8人が本棚に入れています
本棚に追加
二人の後ろにある窓からは、オリオン座が輝いて見えた。そして、窓から見える銀杏の木には一枚も葉っぱが残っていなかった。
「終わりました。先輩の方はどうですか」
「いや、もう少しかかかりそうだ」
「これいつまでにやる仕事なんですか」
「火曜までだ」
「それなら、終わりにして帰りましょう」
「月曜に、出来なかったどうする」
「先輩…月曜休む前提なんですか。今日仕事最後までやるよりも、調子を整えて月曜にやる方が効率いいですし…私も気を遣わなくて済みます」
「なんでお前が気を遣う必要があるんだ」
「先輩…昨日から体調悪そうでしたし…うつしてしまったかなと思ってて…申し訳ないなって思ってるんです。それに…悪化しているようですし…辛そうにされると…困ります」
「そうだよな…こまる…よな……ただ…俺が体調崩したのは自己責任で…気にするこじゃない……でも…俺が無理してたら…お前も休めないよな……今日はここで切り上げるよ」
「わかりました」
こうして、二人は、月曜日よりも三時間以上も早く仕事を切り上げた。
月曜日の彼女と同様に、彼もビルを出ると、気が抜けたのか思わず一度座り込んでしまった。彼女は、少し動揺しながらも少ししゃがんで彼と目線を合わせた。

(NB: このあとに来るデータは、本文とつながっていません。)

(** C4. In the full-file exporter, with the token and the file key set:
    a failed fetch of the file, the styles, the components or the
    comments makes the join fail, so the run writes no file and ends
    with exit code 1; a failed fetch of the variables alone is caught,
    the object [{error: message}] is written to the variables file with
    the four other files, and the run ends with exit code 0. *)
Theorem exporter_failure_policy
        (env : string -> option string) (args : FigmaFetch.Args)
        (outDir : string) (outDir_exists : bool)
        (fetch : FigmaFetch.request -> Http.result JsonValue.t)
        (settles_at : nat -> nat) (fetchedAt token fileKey : string) :
  env "FIGMA_PERSONAL_ACCESS_TOKEN" = Some token ->
  JsString.truthy token = true ->
  FigmaFetch.or_string (FigmaFetch.fileKey args) (env "FIGMA_FILE_KEY") = Some fileKey ->
  JsString.truthy fileKey = true ->
  let main := FigmaFetch.main env args outDir outDir_exists fetch settles_at fetchedAt in
  let script := FigmaFetch.script env args outDir outDir_exists fetch settles_at fetchedAt in
  let request (endpoint : string) := FigmaFetch.makeRequest endpoint token [] in
  let file_rq := request ("/files/" ++ fileKey)%string in
  let styles_rq := request ("/files/" ++ fileKey ++ "/styles")%string in
  let components_rq := request ("/files/" ++ fileKey ++ "/components")%string in
  let variables_rq := request ("/files/" ++ fileKey ++ "/variables")%string in
  let comments_rq := request ("/files/" ++ fileKey ++ "/comments")%string in
  let issued :=
    (if outDir_exists then [] else [FigmaFetch.MkDir outDir])
    ++ [ FigmaFetch.Get file_rq; FigmaFetch.Get styles_rq;
         FigmaFetch.Get components_rq; FigmaFetch.Get variables_rq;
         FigmaFetch.Get comments_rq ] in
  let path (stem : string) : string :=
    (outDir ++ "/" ++ stem ++ "-" ++ fileKey ++ ".json")%string in
  (Http.unsuccessful (fetch file_rq) = true
   \/ Http.unsuccessful (fetch styles_rq) = true
   \/ Http.unsuccessful (fetch components_rq) = true
   \/ Http.unsuccessful (fetch comments_rq) = true ->
   exists message,
     main = (issued, inl message)
     /\ FigmaFetch.writes (IO.events main) = []
     /\ script = (issued ++ [FigmaFetch.ConsoleError message], 1%Z))
  /\ (forall file styles components comments message tail,
        Http.fulfilled (fetch file_rq) = Some file ->
        file <> JsonValue.Null ->
        Http.fulfilled (fetch styles_rq) = Some styles ->
        Http.fulfilled (fetch components_rq) = Some components ->
        Http.fulfilled (fetch comments_rq) = Some comments ->
        IO.outcome (FigmaFetch.fetchFileVariables fetch token fileKey) = inl message ->
        FigmaFetch.export_nodes env args outDir fetch token fileKey = (tail, inr tt) ->
        main
        = (issued
           ++ [ FigmaFetch.WriteFile (path "file") (FigmaFetch.file_payload fetchedAt file);
                FigmaFetch.WriteFile (path "styles") styles;
                FigmaFetch.WriteFile (path "components") components;
                FigmaFetch.WriteFile (path "variables")
                  (JsonValue.Object [("error", JsonValue.String message)]);
                FigmaFetch.WriteFile (path "comments") comments ]
           ++ tail,
           inr tt)
        /\ snd script = 0%Z).
Proof.
  intros Htok Htt Hkey Hkt main script request
         file_rq styles_rq components_rq variables_rq comments_rq issued path.
  pose proof (main_after_join env args outDir outDir_exists fetch settles_at fetchedAt
                token fileKey Htok Htt Hkey Hkt) as Hmain.
  pose proof (promises_events outDir outDir_exists fetch settles_at token fileKey) as Hev.
  fold main in Hmain. fold request file_rq styles_rq components_rq variables_rq
    comments_rq issued in Hev.
  split.
  - intros Hfail.
    assert (Hrej : exists message,
               IO.outcome (FigmaFetch.Promise_all
                             (FigmaFetch.promises fetch settles_at token fileKey))
               = inl message).
    { destruct Hfail as [H | [H | [H | H]]];
        apply figmaGet_unsuccessful in H as [m Hm].
      - apply (promise_all_rejects _
                 (settles_at 0, FigmaFetch.fetchFile fetch token fileKey) m);
          [simpl; tauto | exact Hm].
      - apply (promise_all_rejects _
                 (settles_at 1, FigmaFetch.fetchFileStyles fetch token fileKey) m);
          [simpl; tauto | exact Hm].
      - apply (promise_all_rejects _
                 (settles_at 2, FigmaFetch.fetchFileComponents fetch token fileKey) m);
          [simpl; tauto | exact Hm].
      - apply (promise_all_rejects _
                 (settles_at 4, FigmaFetch.fetchComments fetch token fileKey) m);
          [simpl; tauto | exact Hm]. }
    destruct Hrej as [message Hrej]. exists message.
    destruct (FigmaFetch.Promise_all _) as [tr res].
    simpl in Hrej, Hev. subst res. rewrite Hev in Hmain.
    assert (Hw : FigmaFetch.writes issued = [])
      by (unfold issued; destruct outDir_exists; reflexivity).
    split; [exact Hmain|]. split.
    + now rewrite Hmain.
    + unfold script, FigmaFetch.script. fold main. now rewrite Hmain.
  - intros file styles components comments message tail
           Hfile Hnull Hstyles Hcomponents Hcomments Hvars Htail.
    apply fulfilled_inv in Hfile as (? & ? & ? & Hfile).
    apply fulfilled_inv in Hstyles as (? & ? & ? & Hstyles).
    apply fulfilled_inv in Hcomponents as (? & ? & ? & Hcomponents).
    apply fulfilled_inv in Hcomments as (? & ? & ? & Hcomments).
    destruct (variables_caught fetch ("/files/" ++ fileKey ++ "/variables") token)
      as (v & Ev & Hv).
    specialize (Hv message Hvars). subst v.
    assert (Hjoin : FigmaFetch.Promise_all
                      (FigmaFetch.promises fetch settles_at token fileKey)
                    = ([ FigmaFetch.Get file_rq; FigmaFetch.Get styles_rq;
                         FigmaFetch.Get components_rq; FigmaFetch.Get variables_rq;
                         FigmaFetch.Get comments_rq ],
                       inr [ file; styles; components;
                             JsonValue.Object [("error", JsonValue.String message)];
                             comments ])).
    { unfold FigmaFetch.promises, FigmaFetch.fetchFile, FigmaFetch.fetchFileStyles,
        FigmaFetch.fetchFileComponents, FigmaFetch.fetchFileVariables,
        FigmaFetch.fetchComments.
      rewrite Ev.
      rewrite (figmaGet_fulfilled fetch _ _ _ _ _ _ Hfile),
        (figmaGet_fulfilled fetch _ _ _ _ _ _ Hstyles),
        (figmaGet_fulfilled fetch _ _ _ _ _ _ Hcomponents),
        (figmaGet_fulfilled fetch _ _ _ _ _ _ Hcomments).
      reflexivity. }
    rewrite Hjoin in Hmain.
    assert (Hafter : FigmaFetch.after_join env args outDir fetch fetchedAt token fileKey
                       [ file; styles; components;
                         JsonValue.Object [("error", JsonValue.String message)];
                         comments ]
                     = ([ FigmaFetch.WriteFile (path "file")
                            (FigmaFetch.file_payload fetchedAt file);
                          FigmaFetch.WriteFile (path "styles") styles;
                          FigmaFetch.WriteFile (path "components") components;
                          FigmaFetch.WriteFile (path "variables")
                            (JsonValue.Object [("error", JsonValue.String message)]);
                          FigmaFetch.WriteFile (path "comments") comments ] ++ tail,
                        inr tt)).
    { unfold FigmaFetch.after_join. rewrite Htail.
      destruct file; [contradiction | | | | |]; reflexivity. }
    rewrite Hafter in Hmain.
    split.
    + rewrite Hmain. unfold issued. rewrite <- !app_assoc. reflexivity.
    + unfold script, FigmaFetch.script. fold main. now rewrite Hmain.
Qed.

「先輩、ここでは邪魔になってしまうので立てそうでしたら、肩貸すので移動しませんか。先輩、今日は車で来てないですよね……」
「来てない……確かにな……でも肩を借りるほどじゃない……」
と言うと彼は力なく立ち上がった。
「先輩…それなら一緒に帰りましょう」
「それは……ダメだろう」
「でも……こんな状態の先輩おいて帰るなんてできないですよ」
「いや……それはだめだ。絶対だめだ」
「そうですよね……私なんていても役に立たないですよね…」
「そんなことは言ってない…だろ」
それから、二人はタクシーに乗って彼の住むアパートまで向かった。
その様子は、数名の社員に目撃されていた。そしてその中で一人は、自分の気持ちを誤魔化すように改札口へと走って行った。
最初のコメントを投稿しよう!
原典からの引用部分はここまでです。